Required work -
What is the number of lines below that contain the string "statusRouting"? Give it and nothing else.

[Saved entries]
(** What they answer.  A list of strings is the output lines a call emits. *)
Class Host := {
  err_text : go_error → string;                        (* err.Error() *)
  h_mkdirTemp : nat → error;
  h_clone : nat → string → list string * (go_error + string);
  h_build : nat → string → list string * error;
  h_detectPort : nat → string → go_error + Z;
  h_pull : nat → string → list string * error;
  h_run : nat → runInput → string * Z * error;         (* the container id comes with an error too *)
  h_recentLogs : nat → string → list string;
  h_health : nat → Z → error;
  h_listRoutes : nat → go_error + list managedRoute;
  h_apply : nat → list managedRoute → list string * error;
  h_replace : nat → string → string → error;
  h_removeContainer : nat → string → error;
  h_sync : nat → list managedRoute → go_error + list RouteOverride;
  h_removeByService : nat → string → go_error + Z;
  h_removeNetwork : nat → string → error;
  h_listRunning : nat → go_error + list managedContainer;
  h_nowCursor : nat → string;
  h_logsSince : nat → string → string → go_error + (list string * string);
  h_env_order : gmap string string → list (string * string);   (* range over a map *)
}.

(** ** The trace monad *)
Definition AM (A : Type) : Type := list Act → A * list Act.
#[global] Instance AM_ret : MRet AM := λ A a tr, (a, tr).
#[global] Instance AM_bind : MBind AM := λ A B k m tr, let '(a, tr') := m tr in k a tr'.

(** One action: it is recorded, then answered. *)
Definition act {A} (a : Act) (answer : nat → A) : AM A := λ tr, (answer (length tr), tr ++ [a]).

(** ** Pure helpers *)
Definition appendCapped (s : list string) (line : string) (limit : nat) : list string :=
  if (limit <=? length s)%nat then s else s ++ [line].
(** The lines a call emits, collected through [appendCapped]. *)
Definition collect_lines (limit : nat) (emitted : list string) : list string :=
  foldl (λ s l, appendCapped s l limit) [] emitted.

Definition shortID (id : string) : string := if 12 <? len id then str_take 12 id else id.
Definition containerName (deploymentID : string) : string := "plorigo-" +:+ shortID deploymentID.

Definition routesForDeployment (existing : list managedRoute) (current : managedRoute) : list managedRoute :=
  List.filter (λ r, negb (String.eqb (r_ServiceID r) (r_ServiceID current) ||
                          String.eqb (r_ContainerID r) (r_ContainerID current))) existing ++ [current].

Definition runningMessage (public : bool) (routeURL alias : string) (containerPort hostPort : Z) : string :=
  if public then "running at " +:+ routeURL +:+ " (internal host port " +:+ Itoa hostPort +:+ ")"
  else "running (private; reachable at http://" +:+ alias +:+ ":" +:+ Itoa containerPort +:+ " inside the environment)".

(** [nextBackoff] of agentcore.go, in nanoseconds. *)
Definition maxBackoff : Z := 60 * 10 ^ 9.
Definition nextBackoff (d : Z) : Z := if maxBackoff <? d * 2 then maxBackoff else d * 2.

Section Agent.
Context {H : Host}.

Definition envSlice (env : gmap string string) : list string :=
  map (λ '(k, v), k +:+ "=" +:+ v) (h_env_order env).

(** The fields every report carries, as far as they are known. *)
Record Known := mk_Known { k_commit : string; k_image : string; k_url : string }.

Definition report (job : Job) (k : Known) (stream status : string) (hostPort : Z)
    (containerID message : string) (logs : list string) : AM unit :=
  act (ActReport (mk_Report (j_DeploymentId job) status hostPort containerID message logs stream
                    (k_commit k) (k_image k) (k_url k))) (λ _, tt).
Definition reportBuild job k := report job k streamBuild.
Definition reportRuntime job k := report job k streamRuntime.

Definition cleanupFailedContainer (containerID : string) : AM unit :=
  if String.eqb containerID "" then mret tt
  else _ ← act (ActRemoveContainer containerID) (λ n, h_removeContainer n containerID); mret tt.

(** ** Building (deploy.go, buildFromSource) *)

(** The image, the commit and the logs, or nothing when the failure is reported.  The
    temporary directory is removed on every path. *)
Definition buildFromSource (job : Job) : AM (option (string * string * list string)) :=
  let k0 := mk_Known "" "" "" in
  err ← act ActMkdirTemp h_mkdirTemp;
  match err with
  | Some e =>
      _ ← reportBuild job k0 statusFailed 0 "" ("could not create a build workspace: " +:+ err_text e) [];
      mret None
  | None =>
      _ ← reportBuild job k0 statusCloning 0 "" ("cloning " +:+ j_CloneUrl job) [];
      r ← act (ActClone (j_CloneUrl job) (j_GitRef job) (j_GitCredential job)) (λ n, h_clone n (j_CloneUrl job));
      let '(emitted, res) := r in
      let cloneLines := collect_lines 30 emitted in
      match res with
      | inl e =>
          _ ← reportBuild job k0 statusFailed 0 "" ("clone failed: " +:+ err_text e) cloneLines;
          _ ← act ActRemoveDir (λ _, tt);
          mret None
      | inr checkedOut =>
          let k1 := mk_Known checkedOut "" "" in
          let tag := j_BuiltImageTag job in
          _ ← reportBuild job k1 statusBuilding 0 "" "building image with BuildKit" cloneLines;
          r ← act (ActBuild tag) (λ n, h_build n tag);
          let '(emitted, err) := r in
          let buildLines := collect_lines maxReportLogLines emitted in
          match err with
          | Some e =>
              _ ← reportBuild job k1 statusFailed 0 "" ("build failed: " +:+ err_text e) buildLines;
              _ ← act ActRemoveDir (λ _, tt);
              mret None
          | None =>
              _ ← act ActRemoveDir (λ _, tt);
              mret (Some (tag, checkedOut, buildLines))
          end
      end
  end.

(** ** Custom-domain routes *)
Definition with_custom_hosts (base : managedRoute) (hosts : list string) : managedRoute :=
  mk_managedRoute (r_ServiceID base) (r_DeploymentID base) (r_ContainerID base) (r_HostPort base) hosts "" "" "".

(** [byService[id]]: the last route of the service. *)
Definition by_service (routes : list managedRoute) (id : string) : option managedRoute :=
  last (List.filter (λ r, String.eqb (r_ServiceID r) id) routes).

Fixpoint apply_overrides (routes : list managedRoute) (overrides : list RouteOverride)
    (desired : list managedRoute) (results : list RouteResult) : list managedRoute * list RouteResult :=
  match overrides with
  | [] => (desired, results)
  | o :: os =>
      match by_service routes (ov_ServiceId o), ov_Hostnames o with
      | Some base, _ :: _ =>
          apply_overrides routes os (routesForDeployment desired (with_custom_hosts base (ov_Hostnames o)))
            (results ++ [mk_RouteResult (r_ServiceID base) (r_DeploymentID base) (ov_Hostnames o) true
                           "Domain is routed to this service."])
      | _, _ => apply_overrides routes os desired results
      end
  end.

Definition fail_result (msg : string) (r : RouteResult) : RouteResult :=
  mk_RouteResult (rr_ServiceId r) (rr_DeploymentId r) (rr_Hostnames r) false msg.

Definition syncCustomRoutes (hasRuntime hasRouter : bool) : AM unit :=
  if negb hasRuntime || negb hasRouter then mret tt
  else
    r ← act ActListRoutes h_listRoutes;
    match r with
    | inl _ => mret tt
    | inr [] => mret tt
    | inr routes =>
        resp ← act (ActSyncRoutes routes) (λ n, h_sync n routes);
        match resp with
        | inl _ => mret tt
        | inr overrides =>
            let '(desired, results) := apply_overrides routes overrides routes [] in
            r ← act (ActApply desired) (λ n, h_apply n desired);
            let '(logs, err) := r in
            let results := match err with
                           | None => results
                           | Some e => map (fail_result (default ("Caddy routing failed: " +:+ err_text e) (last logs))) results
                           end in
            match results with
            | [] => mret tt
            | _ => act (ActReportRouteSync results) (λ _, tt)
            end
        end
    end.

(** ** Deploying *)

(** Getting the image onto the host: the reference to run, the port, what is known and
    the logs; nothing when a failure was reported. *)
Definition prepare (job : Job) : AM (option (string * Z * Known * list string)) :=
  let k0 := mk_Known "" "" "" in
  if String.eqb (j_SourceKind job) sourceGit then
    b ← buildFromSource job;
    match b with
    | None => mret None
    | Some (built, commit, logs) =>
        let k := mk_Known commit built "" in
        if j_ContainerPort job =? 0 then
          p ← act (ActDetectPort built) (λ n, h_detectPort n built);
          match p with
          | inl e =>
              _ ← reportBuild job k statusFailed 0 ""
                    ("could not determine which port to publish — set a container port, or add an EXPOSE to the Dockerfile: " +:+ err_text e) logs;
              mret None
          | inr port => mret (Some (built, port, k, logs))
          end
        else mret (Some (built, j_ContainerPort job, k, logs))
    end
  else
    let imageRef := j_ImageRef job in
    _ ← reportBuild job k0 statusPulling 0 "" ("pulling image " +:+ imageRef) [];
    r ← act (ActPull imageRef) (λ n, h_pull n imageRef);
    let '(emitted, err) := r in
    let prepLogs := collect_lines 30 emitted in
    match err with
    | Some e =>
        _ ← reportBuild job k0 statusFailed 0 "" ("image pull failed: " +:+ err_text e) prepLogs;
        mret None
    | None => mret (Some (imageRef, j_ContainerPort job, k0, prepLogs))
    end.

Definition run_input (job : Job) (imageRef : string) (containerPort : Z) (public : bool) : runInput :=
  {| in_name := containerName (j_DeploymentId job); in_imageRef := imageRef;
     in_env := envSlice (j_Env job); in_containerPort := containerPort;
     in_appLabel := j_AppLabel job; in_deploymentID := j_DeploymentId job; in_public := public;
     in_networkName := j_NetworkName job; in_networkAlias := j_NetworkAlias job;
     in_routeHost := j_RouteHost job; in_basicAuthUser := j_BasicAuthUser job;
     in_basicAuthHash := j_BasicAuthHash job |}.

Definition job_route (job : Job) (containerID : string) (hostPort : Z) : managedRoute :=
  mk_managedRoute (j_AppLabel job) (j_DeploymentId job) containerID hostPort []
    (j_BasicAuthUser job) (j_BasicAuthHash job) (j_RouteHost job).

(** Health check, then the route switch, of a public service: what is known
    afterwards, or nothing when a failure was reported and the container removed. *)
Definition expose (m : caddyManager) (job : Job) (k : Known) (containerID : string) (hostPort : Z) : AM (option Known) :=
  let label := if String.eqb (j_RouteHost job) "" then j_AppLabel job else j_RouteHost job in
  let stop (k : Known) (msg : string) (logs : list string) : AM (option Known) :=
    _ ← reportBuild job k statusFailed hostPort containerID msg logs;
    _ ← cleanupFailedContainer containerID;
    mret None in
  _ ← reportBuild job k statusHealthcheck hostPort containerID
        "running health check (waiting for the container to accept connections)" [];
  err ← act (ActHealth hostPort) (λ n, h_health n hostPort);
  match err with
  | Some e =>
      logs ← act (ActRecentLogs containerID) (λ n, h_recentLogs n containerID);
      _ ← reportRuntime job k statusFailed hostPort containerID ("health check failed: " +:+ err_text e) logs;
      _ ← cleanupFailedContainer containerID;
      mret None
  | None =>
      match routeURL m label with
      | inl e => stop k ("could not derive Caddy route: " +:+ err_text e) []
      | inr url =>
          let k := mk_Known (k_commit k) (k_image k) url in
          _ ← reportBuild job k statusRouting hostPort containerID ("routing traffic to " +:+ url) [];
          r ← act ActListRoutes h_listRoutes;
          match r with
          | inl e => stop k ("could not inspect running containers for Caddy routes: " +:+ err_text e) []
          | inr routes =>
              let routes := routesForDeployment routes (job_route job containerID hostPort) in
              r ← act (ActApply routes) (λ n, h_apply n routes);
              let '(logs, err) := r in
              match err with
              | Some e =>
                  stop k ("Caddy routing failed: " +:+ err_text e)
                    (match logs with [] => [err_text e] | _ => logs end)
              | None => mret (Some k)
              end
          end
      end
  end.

==

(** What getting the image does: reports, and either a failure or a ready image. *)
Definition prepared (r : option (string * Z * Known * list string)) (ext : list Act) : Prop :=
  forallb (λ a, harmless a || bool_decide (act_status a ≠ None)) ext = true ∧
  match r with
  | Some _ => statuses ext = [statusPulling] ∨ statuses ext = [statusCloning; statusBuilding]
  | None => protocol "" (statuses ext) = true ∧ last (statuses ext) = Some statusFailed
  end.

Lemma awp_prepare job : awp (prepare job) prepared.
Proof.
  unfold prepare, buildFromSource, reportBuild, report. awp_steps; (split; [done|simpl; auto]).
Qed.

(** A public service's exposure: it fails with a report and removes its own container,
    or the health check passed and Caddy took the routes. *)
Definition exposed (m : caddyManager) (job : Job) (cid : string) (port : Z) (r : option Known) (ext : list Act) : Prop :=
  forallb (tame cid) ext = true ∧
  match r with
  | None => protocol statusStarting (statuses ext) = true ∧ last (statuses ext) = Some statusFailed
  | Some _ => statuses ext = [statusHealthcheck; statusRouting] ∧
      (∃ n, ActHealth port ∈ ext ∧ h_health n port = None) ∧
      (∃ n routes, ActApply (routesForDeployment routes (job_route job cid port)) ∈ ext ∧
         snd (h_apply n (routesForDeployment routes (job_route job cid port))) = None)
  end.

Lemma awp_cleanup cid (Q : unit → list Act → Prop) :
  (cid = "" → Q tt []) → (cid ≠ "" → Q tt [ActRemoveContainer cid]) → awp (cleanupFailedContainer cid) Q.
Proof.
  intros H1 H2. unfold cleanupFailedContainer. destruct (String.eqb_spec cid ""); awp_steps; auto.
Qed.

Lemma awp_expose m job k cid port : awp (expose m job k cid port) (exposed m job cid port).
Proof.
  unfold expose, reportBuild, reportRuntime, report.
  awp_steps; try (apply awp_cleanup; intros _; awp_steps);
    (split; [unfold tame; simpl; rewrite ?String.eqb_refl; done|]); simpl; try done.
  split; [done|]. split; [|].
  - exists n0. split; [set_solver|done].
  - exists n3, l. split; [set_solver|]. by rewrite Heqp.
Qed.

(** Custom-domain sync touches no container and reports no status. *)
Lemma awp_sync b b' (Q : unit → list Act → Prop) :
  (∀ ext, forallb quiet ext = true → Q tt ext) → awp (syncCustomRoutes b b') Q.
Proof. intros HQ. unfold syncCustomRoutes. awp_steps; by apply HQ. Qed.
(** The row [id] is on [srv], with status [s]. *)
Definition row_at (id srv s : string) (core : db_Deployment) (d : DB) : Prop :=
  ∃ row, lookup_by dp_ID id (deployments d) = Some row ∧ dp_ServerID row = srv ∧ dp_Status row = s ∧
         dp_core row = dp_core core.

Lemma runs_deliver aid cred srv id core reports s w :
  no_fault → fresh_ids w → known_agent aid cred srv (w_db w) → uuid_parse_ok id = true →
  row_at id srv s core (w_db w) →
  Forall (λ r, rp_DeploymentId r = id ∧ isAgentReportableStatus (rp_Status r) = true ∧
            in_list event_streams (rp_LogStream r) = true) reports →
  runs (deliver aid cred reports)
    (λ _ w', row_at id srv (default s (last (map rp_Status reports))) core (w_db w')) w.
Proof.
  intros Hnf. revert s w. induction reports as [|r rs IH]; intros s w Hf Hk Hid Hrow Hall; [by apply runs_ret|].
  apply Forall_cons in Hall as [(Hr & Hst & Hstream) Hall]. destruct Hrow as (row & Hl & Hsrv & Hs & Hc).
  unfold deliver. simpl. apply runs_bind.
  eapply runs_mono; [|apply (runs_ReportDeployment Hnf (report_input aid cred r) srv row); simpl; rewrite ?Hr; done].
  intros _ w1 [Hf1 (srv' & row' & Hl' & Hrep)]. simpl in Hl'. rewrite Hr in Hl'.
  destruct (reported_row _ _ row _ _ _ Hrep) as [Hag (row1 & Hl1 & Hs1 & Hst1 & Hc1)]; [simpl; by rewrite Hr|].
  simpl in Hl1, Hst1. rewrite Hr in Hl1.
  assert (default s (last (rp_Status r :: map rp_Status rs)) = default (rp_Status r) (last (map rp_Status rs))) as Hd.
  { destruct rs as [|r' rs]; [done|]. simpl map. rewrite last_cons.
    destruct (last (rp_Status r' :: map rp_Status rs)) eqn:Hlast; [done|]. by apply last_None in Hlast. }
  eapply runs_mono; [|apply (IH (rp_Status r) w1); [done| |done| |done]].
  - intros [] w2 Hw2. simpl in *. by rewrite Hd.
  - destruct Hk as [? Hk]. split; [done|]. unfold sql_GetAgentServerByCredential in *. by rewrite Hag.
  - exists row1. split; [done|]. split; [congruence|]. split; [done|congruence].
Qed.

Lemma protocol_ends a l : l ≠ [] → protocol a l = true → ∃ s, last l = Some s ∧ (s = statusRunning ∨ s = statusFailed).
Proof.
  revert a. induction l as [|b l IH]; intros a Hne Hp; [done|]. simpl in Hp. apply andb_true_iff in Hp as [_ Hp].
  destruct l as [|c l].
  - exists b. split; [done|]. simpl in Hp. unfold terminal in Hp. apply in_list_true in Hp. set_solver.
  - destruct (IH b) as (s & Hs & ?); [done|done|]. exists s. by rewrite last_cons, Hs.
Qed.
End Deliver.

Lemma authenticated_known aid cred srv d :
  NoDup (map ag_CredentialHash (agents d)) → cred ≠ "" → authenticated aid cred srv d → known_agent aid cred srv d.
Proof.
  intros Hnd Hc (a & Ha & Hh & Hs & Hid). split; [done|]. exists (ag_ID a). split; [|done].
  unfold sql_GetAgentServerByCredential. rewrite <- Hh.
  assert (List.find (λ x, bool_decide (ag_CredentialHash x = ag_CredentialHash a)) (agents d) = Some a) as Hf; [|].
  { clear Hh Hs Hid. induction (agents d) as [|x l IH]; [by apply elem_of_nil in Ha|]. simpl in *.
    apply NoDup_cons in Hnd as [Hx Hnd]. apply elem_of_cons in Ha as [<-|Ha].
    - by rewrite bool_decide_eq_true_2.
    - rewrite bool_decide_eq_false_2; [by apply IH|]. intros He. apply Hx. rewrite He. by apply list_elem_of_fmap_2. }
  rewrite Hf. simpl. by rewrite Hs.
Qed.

Result of the task -
2